The new approach requires Banks to meet certain key challenges if they are to comply with the Basel II requirements.

Among these challenges are:
Workload 
The first issue that arises from these new requirements is one of workload. Institutions now find themselves obliged to identify all material risks in their processes, products and systems, and to do this, they will need to build structures that involve the staff in business units contributing to this analysis. How, for example, can the Risk management unit in a major retail bank know of a risk present in a procedure in a branch office unless the branch staff report the existence of the issue? Such procedures take time, and will involve a large number of people throughout the organisation. It is hard to escape the fact that any exercise designed to carry out the basic identification and assessment of risk will either require an extensive self assessment programme (with associated training and guidance) or a series of interactive workshops with business units.

If such activities are performed properly, the results in terms of improved processes, greater knowledge of risk and fewer losses will be significant, but the development of the process and its execution will require time and resource and the subsequent issue of managing and working with the data gathered. If the activity is carried out with insufficient planning, guidance or resource, the quality of information gathered may be very poor and effectively unfit for purpose.

Key Risk Indicators
Institutions will also need to develop systems for gathering data about the losses and errors that may occur and where the incentive to report the mistake may not be immediately clear to the business unit that has committed the error. Furthermore, the aim for the industry as a whole must be to reach a position whereby they are able to identify risky positions before, or at least as, they develop not to discover the risk only when it gives rise to a specific loss. Many institutions are now developing Key Risk Indicators to tell them when they may be operating at a higher level of risk. Such indicators might for example include a situation where transaction volume has increased substantially, but the available staff to handle the business is reduced by sickness or where the downtime of the relevant systems has increased. When such a situation occurs, it might be desirable to report the fact to senior management so that appropriate action can be taken to support the business unit and reduce the probability of error.

This example makes the basic assumption that there is a correlation between errors, increased volumes and reduced resource. The truth of this assumption will, however, need to be tested against experience for we may find that staff are more inclined to make routine errors when concentration levels are low i.e. when they have little work to do. Finding objective indicators of an increased potential risk of loss is not as straightforward as it might appear!

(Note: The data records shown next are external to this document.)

(* ===== verification/AccessList.v ===== *)
(** The EIP-2930 access list ([x/vm/statedb/access_list.go]) and the EIP-1153
    transient storage ([x/vm/statedb/transient_storage.go]) of the state
    database.

    Addresses and storage words are fixed-width byte arrays; they are modelled by
    their big-endian values, so that byte order is the order of [Z]. *)
From S2P Require Import Prelude GoStd.

Abbreviation Address := Z.
Abbreviation Hash := Z.
Abbreviation Storage := (gmap Hash Hash).

(** ** Access list *)

(** [addresses] maps an address to its index in [slots], or to -1. *)
Record accessList := mkAccessList {
  al_addresses : gmap Address Z;
  al_slots : list (gset Hash);
}.

Definition newAccessList : accessList := mkAccessList ∅ [].

Definition ContainsAddress (al : accessList) (address : Address) : bool :=
  bool_decide (is_Some (al_addresses al !! address)).

(** [al.slots[idx]]; an index out of range is a run-time panic, which the
    invariant [al_ok] excludes. *)
Definition slot_at (al : accessList) (idx : Z) : option (gset Hash) :=
  if idx <? 0 then None else al_slots al !! Z.to_nat idx.

Definition Contains (al : accessList) (address : Address) (slot : Hash) : option (bool * bool) :=
  match al_addresses al !! address with
  | None => Some (false, false)
  | Some idx =>
      if idx =? -1 then Some (true, false)
      else m ← slot_at al idx; Some (true, bool_decide (slot ∈ m))
  end.

Definition AddAddress (al : accessList) (address : Address) : accessList * bool :=
  match al_addresses al !! address with
  | Some _ => (al, false)
  | None => (mkAccessList (<[address:=-1]> (al_addresses al)) (al_slots al), true)
  end.

Definition AddSlot (al : accessList) (address : Address) (slot : Hash) :
    option (accessList * (bool * bool)) :=
  let fresh addrPresent :=
    Some (mkAccessList (<[address := Z.of_nat (length (al_slots al))]> (al_addresses al))
                       (al_slots al ++ [{[slot]}]), (negb addrPresent, true)) in
  match al_addresses al !! address with
  | None => fresh false
  | Some idx =>
      if idx =? -1 then fresh true
      else
        slotmap ← slot_at al idx;
        if bool_decide (slot ∈ slotmap) then Some (al, (false, false))
        else Some (mkAccessList (al_addresses al)
                     (<[Z.to_nat idx := {[slot]} ∪ slotmap]> (al_slots al)), (false, true))
  end.

Definition DeleteSlot (al : accessList) (address : Address) (slot : Hash) : option accessList :=
  idx ← al_addresses al !! address;
  slotmap ← slot_at al idx;
  let slotmap' := slotmap ∖ {[slot]} in
  if bool_decide (slotmap' = ∅)
  then Some (mkAccessList (<[address:=-1]> (al_addresses al)) (take (Z.to_nat idx) (al_slots al)))
  else Some (mkAccessList (al_addresses al) (<[Z.to_nat idx := slotmap']> (al_slots al))).

Definition DeleteAddress (al : accessList) (address : Address) : accessList :=
  mkAccessList (delete address (al_addresses al)) (al_slots al).

(** Every index points to a slot set that is not empty. *)
Definition al_ok (al : accessList) : Prop :=
  ∀ a i, al_addresses al !! a = Some i →
    i = -1 ∨ ∃ m, 0 ≤ i ∧ al_slots al !! Z.to_nat i = Some m ∧ m ≠ ∅.

Lemma newAccessList_ok : al_ok newAccessList.
Proof. intros a i Hi. simpl in Hi. by rewrite lookup_empty in Hi. Qed.

Lemma AddAddress_ok al a : al_ok al → al_ok (AddAddress al a).1.
Proof.
  intros Hok. unfold AddAddress. destruct (al_addresses al !! a) eqn:Ha; [done|].
  intros b i. simpl. rewrite lookup_insert_Some. intros [[<- <-]|[_ Hb]]; [by left|].
  by apply Hok in Hb.
Qed.

(** Undoing the addition of an address. *)
Lemma AddAddress_undo al al' a :
  AddAddress al a = (al', true) → DeleteAddress al' a = al.
Proof.
  unfold AddAddress, DeleteAddress. destruct (al_addresses al !! a) eqn:Ha; intros; simplify_eq.
  simpl. rewrite delete_insert_id by done. by destruct al.
Qed.

Lemma slot_at_ok al a i :
  al_ok al → al_addresses al !! a = Some i → i ≠ -1 →
  ∃ m, slot_at al i = Some m ∧ 0 ≤ i ∧ al_slots al !! Z.to_nat i = Some m ∧ m ≠ ∅.
Proof.
  intros Hok Ha Hi. destruct (Hok a i Ha) as [?|(m & Hi0 & Hm & Hne)]; [done|].
  exists m. unfold slot_at. destruct (Z.ltb_spec i 0); [lia|]. done.
Qed.

(** The access list after an [AddSlot], by case. *)
Lemma AddSlot_total al a k :
  al_ok al → ∃ al' c, AddSlot al a k = Some (al', c) ∧ al_ok al'.
Proof.
  intros Hok. unfold AddSlot.
  assert (Hfresh : al_ok (mkAccessList (<[a := Z.of_nat (length (al_slots al))]> (al_addresses al))
                            (al_slots al ++ [{[k]}]))).
  { intros b i. simpl. rewrite lookup_insert_Some. intros [[<- <-]|[_ Hb]].
    - right. exists {[k]}. rewrite Nat2Z.id. split_and!; [lia| |set_solver].
      rewrite lookup_app_r, Nat.sub_diag by lia. done.
    - destruct (Hok b i Hb) as [?|(m & ? & Hm & ?)]; [by left|]. right. exists m.
      split_and!; [done| |done]. by apply lookup_app_l_Some. }
  destruct (al_addresses al !! a) as [i|] eqn:Ha; [|by eexists _, _].
  destruct (Z.eqb_spec i (-1)) as [|Hi]; [by eexists _, _|].
  destruct (slot_at_ok al a i Hok Ha Hi) as (m & -> & Hi0 & Hm & Hne). simpl.
  case_bool_decide; [by eexists _, _|]. eexists _, _. split; [done|].
  intros b j Hb. simpl in *. destruct (Hok b j Hb) as [?|(m' & ? & Hm' & ?)]; [by left|].
  right. destruct (decide (Z.to_nat j = Z.to_nat i)) as [->|].
  - exists ({[k]} ∪ m). rewrite list_lookup_insert_eq by by eapply lookup_lt_Some.
    split_and!; [done..|set_solver].
  - exists m'. rewrite list_lookup_insert_ne by done. done.
Qed.

(** Undoing an [AddSlot]: the slot first, then the address if it was new. *)
Lemma AddSlot_undo al al' a k addrMod slotMod :
  al_ok al → AddSlot al a k = Some (al', (addrMod, slotMod)) →
  if slotMod then
    ∃ al1, DeleteSlot al' a k = Some al1 ∧ al_ok al1 ∧
           (if addrMod then DeleteAddress al1 a else al1) = al
  else addrMod = false ∧ al' = al.
Proof.
  intros Hok. unfold AddSlot.
  assert (Hlast : ∀ i (l : list (gset Hash)), i = Z.of_nat (length l) →
            slot_at (mkAccessList (<[a:=i]> (al_addresses al)) (l ++ [{[k]}])) i = Some {[k]}).
  { intros i l ->. unfold slot_at. destruct (Z.ltb_spec (Z.of_nat (length l)) 0); [lia|]. simpl.
    rewrite Nat2Z.id, lookup_app_r, Nat.sub_diag by lia. done. }
  assert (Hdel : DeleteSlot (mkAccessList (<[a := Z.of_nat (length (al_slots al))]> (al_addresses al))
                               (al_slots al ++ [{[k]}])) a k =
                 Some (mkAccessList (<[a:=-1]> (al_addresses al)) (al_slots al))).
  { unfold DeleteSlot. simpl. rewrite lookup_insert_eq. simpl. rewrite Hlast by done. simpl.
    rewrite bool_decide_eq_true_2 by set_solver.
    by rewrite insert_insert_eq, Nat2Z.id, take_app_length. }
  assert (Hok1 : al_ok (mkAccessList (<[a:=-1]> (al_addresses al)) (al_slots al))).
  { intros b i. simpl. rewrite lookup_insert_Some. intros [[_ <-]|[_ Hb]]; [by left|].
    by apply Hok in Hb. }
  destruct (al_addresses al !! a) as [i|] eqn:Ha.
  - destruct (Z.eqb_spec i (-1)) as [->|Hi].
    + intros [= <- <- <-]. rewrite Hdel. eexists. split_and!; [done..|]. destruct al. simpl in *.
      f_equal. by rewrite insert_id.
    + destruct (slot_at_ok al a i Hok Ha Hi) as (m & -> & Hi0 & Hm & Hne). simpl.
      case_bool_decide as Hk; intros [= <- <- <-]; [done|].
      exists al. split_and!; [|done|done]. unfold DeleteSlot. simpl. rewrite Ha. simpl. unfold slot_at. simpl.
      destruct (Z.ltb_spec i 0); [lia|].
      rewrite list_lookup_insert_eq by by eapply lookup_lt_Some. simpl.
      replace (({[k]} ∪ m) ∖ {[k]}) with m by set_solver.
      rewrite bool_decide_eq_false_2 by done. rewrite list_insert_insert_eq.
      rewrite list_insert_id by done. by destruct al.
  - intros [= <- <- <-]. rewrite Hdel. eexists. split_and!; [done..|]. unfold DeleteAddress. simpl.
    rewrite delete_insert_eq, delete_id by done. by destruct al.
Qed.

(** ** Transient storage *)

Abbreviation transientStorage := (gmap Address Storage).

Definition ts_Set (t : transientStorage) (addr : Address) (key value : Hash) : transientStorage :=
  if value =? 0 then
    match t !! addr with
    | Some storage =>
        let storage' := delete key storage in
        if bool_decide (storage' = ∅) then delete addr t else <[addr:=storage']> t
    | None => t
    end
  else <[addr := <[key:=value]> (default ∅ (t !! addr))]> t.

Definition ts_Get (t : transientStorage) (addr : Address) (key : Hash) : Hash :=
  match t !! addr with
  | Some val => default 0 (val !! key)
  | None => 0
  end.

(** Reading after a write. *)
Lemma ts_Get_Set t a k v b j :
  ts_Get (ts_Set t a k v) b j = if decide (a = b ∧ k = j) then v else ts_Get t b j.
Proof.
  unfold ts_Get, ts_Set. destruct (Z.eqb_spec v 0) as [->|Hv].
  - destruct (t !! a) as [st|] eqn:Ha.
    + case_bool_decide as He.
      * rewrite lookup_delete. case_decide as Hab; subst; [|by rewrite decide_False by naive_solver].
        rewrite Ha. case_decide as Hk; [done|].
        assert (delete k st !! j = None) as Hj by (by rewrite He, lookup_empty).
        rewrite lookup_delete_ne in Hj by naive_solver. by rewrite Hj.
      * rewrite lookup_insert. case_decide as Hab; subst; [|by rewrite decide_False by naive_solver].
        rewrite Ha, lookup_delete. repeat case_decide; naive_solver.
    + case_decide as Hk; [|done]. destruct Hk as [<- <-]. by rewrite Ha.
  - rewrite lookup_insert. case_decide as Hab; subst; [|by rewrite decide_False by naive_solver].
    rewrite lookup_insert. destruct (decide (k = j)) as [->|]; [by rewrite decide_True|].
    rewrite decide_False by naive_solver. by destruct (t !! b).
Qed.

Modelling Operational Risk
For those banks that select the Advanced Measurement Approach, a key challenge becomes the methodology used to calculate the appropriate capital figure. Once Institutions move away from the broad proxy of gross income used in the more simple approaches, they are faced with the problem of developing a methodology for calculating capital.

The task of calculating capital is not a simple one. When modelling Credit and Market Risk, Banks have tended to base their calculations on past loss events. Such a process has also been used by many Institutions who have chosen a loss distribution approach to operational risk capital assessment. A problem with such approaches is that operational loss data tends to be concentrated in certain key areas that can be characterised as high frequency low impact losses. Fortunately for the Institutions extreme losses are rare and will certainly not be present in all of the key areas of risk in one Institution for if that were the case the Institution concerned would certainly be out of business. The problem resides in the obvious fact that capital will be based on the extreme events that the business has not experienced.

To counter this problem, use of loss data from events experienced by other Banks has been suggested. Here we encounter another problem, for Operational Risks are context dependent, arising from a specific combination of failures and events. It goes without saying that different banks use different systems, processes and people and consequently the relevance of one firm's data to another firm is questionable.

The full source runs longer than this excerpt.